The number of fatal collisions on major roads (motorways and A roads) fell by 9%, while fatal or serious collisions fell by 2%. However, fatal and serious collisions on minor roads increased by 5%.
In total, there were197,730 casualties from 146,980 collisions in the period, which represents a 3% fall for both casualties and collisions. Motor vehicle traffic levels were virtually unchanged (up 0.2%).
Commenting on the figures, chief constable Suzette Davenport, ACPO lead for roads policing, said: “It is certainly encouraging to see that while traffic levels rose slightly, there has been a reduction of 7% in fatalities and 10% in child casualties compared to the same time in 2011.
“There has also been a 38% reduction in the number of those killed, including a 17% reduction in the number of those killed or seriously injured compared with the average from 2005 to 2009.
“However, we acknowledge the increase in pedestrians, pedal and motor cyclists killed or seriously injured and we want to reassure the public that the police will continue working hard to make significant progress in all areas of road safety.
“Re-educating drivers and improving road standards takes time but we are making progress.
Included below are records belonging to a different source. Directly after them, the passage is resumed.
(** C6, as the code has it.  Once the file name of a link is derived and
    the output folder is in place, no exception stops the loop: whatever
    the [try] block raises is caught and printed as a failure of that
    link, the link ends normally and the loop goes on with the next one;
    the navigation, the wait and the relocation are such sources of
    exceptions.  An exception of [os.makedirs], which stands before the
    [try] block, is not caught: it ends the loop. *)
Theorem download_failure_is_contained (pdf_link filename : string)
    (rest : list string) (w : world) :
  url_to_filename E (fix_relative_url E pdf_link) = inr filename ->
  deadline_reached 3 (clock w) ->
  (forall w0,
      os_makedirs output_dir (validated E pdf_link w) = (Ret tt, w0) ->
      exists w',
        process_link E output_dir d pdf_link w = (Ret tt, w')
        /\ for_each (pdf_link :: rest) (process_link E output_dir d) w
           = for_each rest (process_link E output_dir d) w'
        /\ (forall e w1,
              file_at w0 (Path.join output_dir filename) = None ->
              download_attempt E (fix_relative_url E pdf_link)
                (Path.join output_dir filename) output_dir d w0 = (Exc e, w1) ->
              w' = add_stdout "All PDF links have been processed."
                     (add_stdout ("Error downloading PDF: " +:+ exn_msg e) w1))
        /\ (forall e,
              attempt_raises E output_dir d (fix_relative_url E pdf_link)
                filename w0 e ->
              exists w1,
                download_attempt E (fix_relative_url E pdf_link)
                  (Path.join output_dir filename) output_dir d w0 = (Exc e, w1)))
  /\ (forall e w0,
        os_makedirs output_dir (validated E pdf_link w) = (Exc e, w0) ->
        process_link E output_dir d pdf_link w = (Exc e, w0)
        /\ for_each (pdf_link :: rest) (process_link E output_dir d) w
           = (Exc e, w0)).
Proof.
  intros Hfn Hclock. split.
  - intros w0 Hmk.
    assert (Hclock' : deadline_reached 3 (clock (validated E pdf_link w)))
      by (rewrite validated_clock; exact Hclock).
    destruct (download_single_pdf_returns E output_dir d
                (fix_relative_url E pdf_link) filename _ w0 Hmk Hclock')
      as [w1 Hw1].
    assert (Hstep : process_link E output_dir d pdf_link w
                    = (Ret tt, add_stdout "All PDF links have been processed." w1)).
    { rewrite process_link_unfold, Hfn, Hw1. reflexivity. }
    exists (add_stdout "All PDF links have been processed." w1).
    split; [exact Hstep|]. split; [|split].
    + cbn [for_each]. unfold bind at 1. rewrite Hstep. reflexivity.
    + intros e w2 Habs Hraise.
      rewrite (download_single_pdf_missing E output_dir d _ filename _ w0 Hmk Habs),
        Hraise in Hw1.
      injection Hw1 as <-. reflexivity.
    + intros e. apply download_attempt_raises.
      exact (os_makedirs_dir _ _ _ Hmk).
  - intros e w0 Hmk.
    assert (Hstep : process_link E output_dir d pdf_link w = (Exc e, w0)).
    { rewrite process_link_unfold, Hfn.
      rewrite (download_single_pdf_refused E output_dir d _ filename _ w0 e Hmk).
      reflexivity. }
    split; [exact Hstep|].
    cbn [for_each]. unfold bind at 1. rewrite Hstep. reflexivity.
Qed.

Lemma file_at_ext (w w' : world) (path : string) :
  cwd w' = cwd w -> fs w' = fs w -> file_at w' path = file_at w path.
Proof. unfold file_at, dir_files. intros -> ->. reflexivity. Qed.

Lemma rerun_loop (pdf_links : list string) (w : world) :
  is_dir w output_dir = true ->
  forall w0,
    cwd w0 = cwd w -> fs w0 = fs w ->
    Forall (already_downloaded E output_dir w) pdf_links ->
    exists w',
      for_each pdf_links (process_link E output_dir d) w0 = (Ret tt, w')
      /\ fs w' = fs w /\ cwd w' = cwd w /\ clock w' = clock w0
      /\ download_dir w' = download_dir w0
      /\ calls w' = calls w0 ++ map ValidateUrl pdf_links.
Proof.
  intros Hdir.
  induction pdf_links as [|pdf_link rest IH]; intros w0 Hcwd Hfs Hall.
  - exists w0. simpl. rewrite app_nil_r. repeat split; auto.
  - apply Forall_cons in Hall. destruct Hall as [(filename & Hfn & Hex) Hall].
    cbn [for_each]. unfold bind at 1.
    rewrite process_link_unfold, Hfn.
    rewrite (download_single_pdf_existing E output_dir d _ filename _
               (validated E pdf_link w0)).
    + set (w1 := add_stdout "All PDF links have been processed." _).
      destruct (IH w1) as (w' & Hrun & H1 & H2 & H3 & H4 & H5).
      * unfold w1. simpl. rewrite validated_cwd. exact Hcwd.
      * unfold w1. simpl. rewrite validated_fs. exact Hfs.
      * exact Hall.
      * exists w'. split; [exact Hrun|]. split; [exact H1|]. split; [exact H2|].
        split; [rewrite H3; unfold w1; simpl; apply validated_clock|].
        split; [rewrite H4; unfold w1; simpl; apply validated_download_dir|].
        rewrite H5. unfold w1. simpl. rewrite validated_calls, <- app_assoc.
        reflexivity.
    + apply os_makedirs_exists.
      rewrite (is_dir_ext w (validated E pdf_link w0)); [exact Hdir| |].
      * rewrite validated_cwd. exact Hcwd.
      * rewrite validated_fs. exact Hfs.
    + rewrite validated_files, (file_at_ext w w0) by assumption. exact Hex.
Qed.

(** C7, as the code has it: when the output folder exists and the
    destination of a download is a regular file, [download_single_pdf]
    prints that the file exists and returns: the world is otherwise
    untouched, so the browser is not driven, the clock is not read and
    no file changes.  Hence a run of the download loop over links whose
    files are all in place only asks the validator about each link: it
    navigates nowhere, waits for nothing and changes no file. *)
Theorem existing_target_is_skipped (w : world) :
  is_dir w output_dir = true ->
  (forall url filename,
      is_Some (file_at w (Path.join output_dir filename)) ->
      download_single_pdf E url filename output_dir d w
      = (Ret tt,
         add_stdout ("File already exists: " +:+ Path.join output_dir filename) w))
  /\ (forall pdf_links,
        Forall (already_downloaded E output_dir w) pdf_links ->
        exists w',
          for_each pdf_links (process_link E output_dir d) w = (Ret tt, w')
          /\ fs w' = fs w /\ clock w' = clock w
          /\ calls w' = calls w ++ map ValidateUrl pdf_links).
Proof.
  intros Hdir. split.
  - intros url filename Hex.
    apply download_single_pdf_existing; [|exact Hex].
    apply os_makedirs_exists, Hdir.
  - intros pdf_links Hall.
    destruct (rerun_loop pdf_links w Hdir w eq_refl eq_refl Hall)
      as (w' & Hrun & H1 & H2 & H3 & H4 & H5).
    exists w'. auto.
Qed.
This is evident when we compare there were more than 18,000 car users killed or seriously injured for the same time in 2003, compared with just over 9,000 in 2012."
Neil Greig, IAM director of policy and research, added: “It is reassuring to see an overall drop in the number of road casualties, however, this should not mask the increase of deaths and serious injuries for cyclists and pedestrians.
“The rise in the number of fatal and serious accidents on minor and built-up roads is concerning. The Government needs to think about which roads are the safest and where they should be dedicating their resources.”
Click here to read the full DfT report: Reported Road Casualties in Great Britain: Quarterly Provisional Estimates.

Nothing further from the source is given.